First, the Obama administration should strictly apply its own conventional arms transfer policy to Turkey. The 2014 conventional arms transfer policy—as laid out in Presidential Policy Directive 27—consists of a series of 13 policy guidelines which apply to US arms sales to foreign buyers.

According to arms control expert Rachel Stohl of the Stimson Center in Washington, the 2014 guidelines are mostly unchanged from the previous set, last updated under the Clinton administration in 1995, but for two new provisions. The first requires the administration to assess “the risk that a significant change in the political or security situation of the recipient country could lead to inappropriate end-use or transfer of defense articles.” The second, according to Stohl, is that the United States must consider “the likelihood that the recipient would use the arms to commit human rights abuses or serious violations of international humanitarian law, retransfer the arms to those who would commit human rights abuses or serious violations of international humanitarian law, or identify the United States with human rights abuses or serious violations of international humanitarian law.”

These two provisions, it hardly needs pointing out, would apply to the burgeoning authoritarian regime under Erdogan. Further, the Obama administration ought to consider lowering the monetary threshold on arms purchases which Turkey can make in the absence of congressional approval. At the very minimum, the administration should lower the threshold amount to the standard $14 million from that allowed for NATO members and partner states.

Further, the Obama administration, given the leeway the executive is given under Arms Export Control Act of 1976, ought to strengthen the arms-transfer policies that apply to human rights. This would have the side benefit of making it much harder for serial human-rights abusers like the Sunni Gulf-state tyrannies, Israel, and various other, as the State Department never ceases to call them, “partner states” to buy American weapons with which they turn around and use to work against American national security interests.

A legitimate objection may be raised: If we don’t sell Turkey weapons, someone else will. The answer to this is straightforward: Let them.

We can surmise that the Russians won’t sell to them now that both countries are engaged in a proxy war over the future of Syria. Besides, the United States is already the world’s leading arms exporter, which, incidentally, raises a further question, though it is admittedly outside the scope of this article. But it is worth asking, nevertheless: Are we comfortable with an economy that is largely supported by (a) borrowing and (b) rents accrued from weapons exports, natural resource extraction, and financial speculation?
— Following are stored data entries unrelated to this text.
(** ** Further properties of the code *)

(** *** Helper lemmas *)
(** ** Lemmas and tactics for the further properties *)

Lemma put_u16_mod (x : Z) : put_u16 (x mod 65536) = put_u16 x.
Proof.
  unfold put_u16. f_equal; [|f_equal].
  - rewrite <- (Z.mod_mod (x / 256) 256) by lia.
    f_equal. Z.div_mod_to_equations. nia.
  - Z.div_mod_to_equations. nia.
Qed.

Lemma append_nested_shape (capacity : Z) (data : list Z) (l : list (result (list Z))) (r : list Z) :
  append_nested capacity data l = Ok r ->
  exists s, r = data ++ s /\ (r = data \/ zlen r <= capacity).
Proof.
  revert data. induction l as [|x l IH]; intros data H; cbn in H.
  - injection H as <-. exists []. rewrite app_nil_r. auto.
  - destruct x as [od|e]; [|discriminate].
    cbn in H. unfold guard in H.
    destruct (Z.ltb_spec capacity (zlen data + zlen od)); [discriminate|].
    cbn in H. destruct (IH _ H) as [s [-> Hr]].
    exists (od ++ s). rewrite app_assoc. split; [reflexivity|].
    right. destruct Hr as [Hr | Hr]; [|exact Hr].
    rewrite Hr. unfold zlen in *. rewrite length_app. lia.
Qed.

Lemma sum_sizes_concat {A} (f : A -> Z) (g : A -> list Z) (l : list A) :
  (forall x, f x = zlen (g x)) -> sum_sizes f l = zlen (concat (map g l)).
Proof.
  intros Hfg. unfold sum_sizes.
  enough (forall a, fold_left (fun acc x => acc + f x) l a = a + zlen (concat (map g l)))
    by (rewrite H; lia).
  induction l as [|x l IH]; intros a; cbn.
  - unfold zlen. cbn. lia.
  - rewrite IH, Hfg. unfold zlen. rewrite length_app. lia.
Qed.

Lemma put_u16_eq_mod (x y : Z) : x mod 65536 = y mod 65536 -> put_u16 x = put_u16 y.
Proof. intros H. rewrite <- put_u16_mod, H. apply put_u16_mod. Qed.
In 1952, while the outgoing Truman administration debated whether or not it should offer NATO membership to Greece and Turkey (then considered—quite incorrectly—to be prime targets of what was often alleged to be Stalin’s insatiable expansionary appetite), the columnist and sometime government adviser Walter Lippmann wrote, “An alliance is like a chain…. It is not made stronger by adding weak links to it.” The US government would have been well-served, as it would have in so many other cases, to heed Lippmann’s advice.

A second step the administration might take would be to exclude Turkey from the forthcoming NATO summit on July 8-9 in Warsaw. Since there is little hope that the American industrial-defense complex would ever allow our captive government to even consider exiting NATO (something we would have been well advised to do as early as the winter of 1992), a “second best” option would be for NATO to tell Erdogan that the exit signs are clearly marked. Should Turkey continue its military campaign against the most effective anti-ISIS fighters in the field, the Kurds, then there is no good reason Turkey and NATO should not part company.

Sunday’s election results in Turkey mark a sad turning point in the life of that country: a turning away from secularism to Islamist sectarianism. Neither the United States nor its NATO “partners” should countenance the change.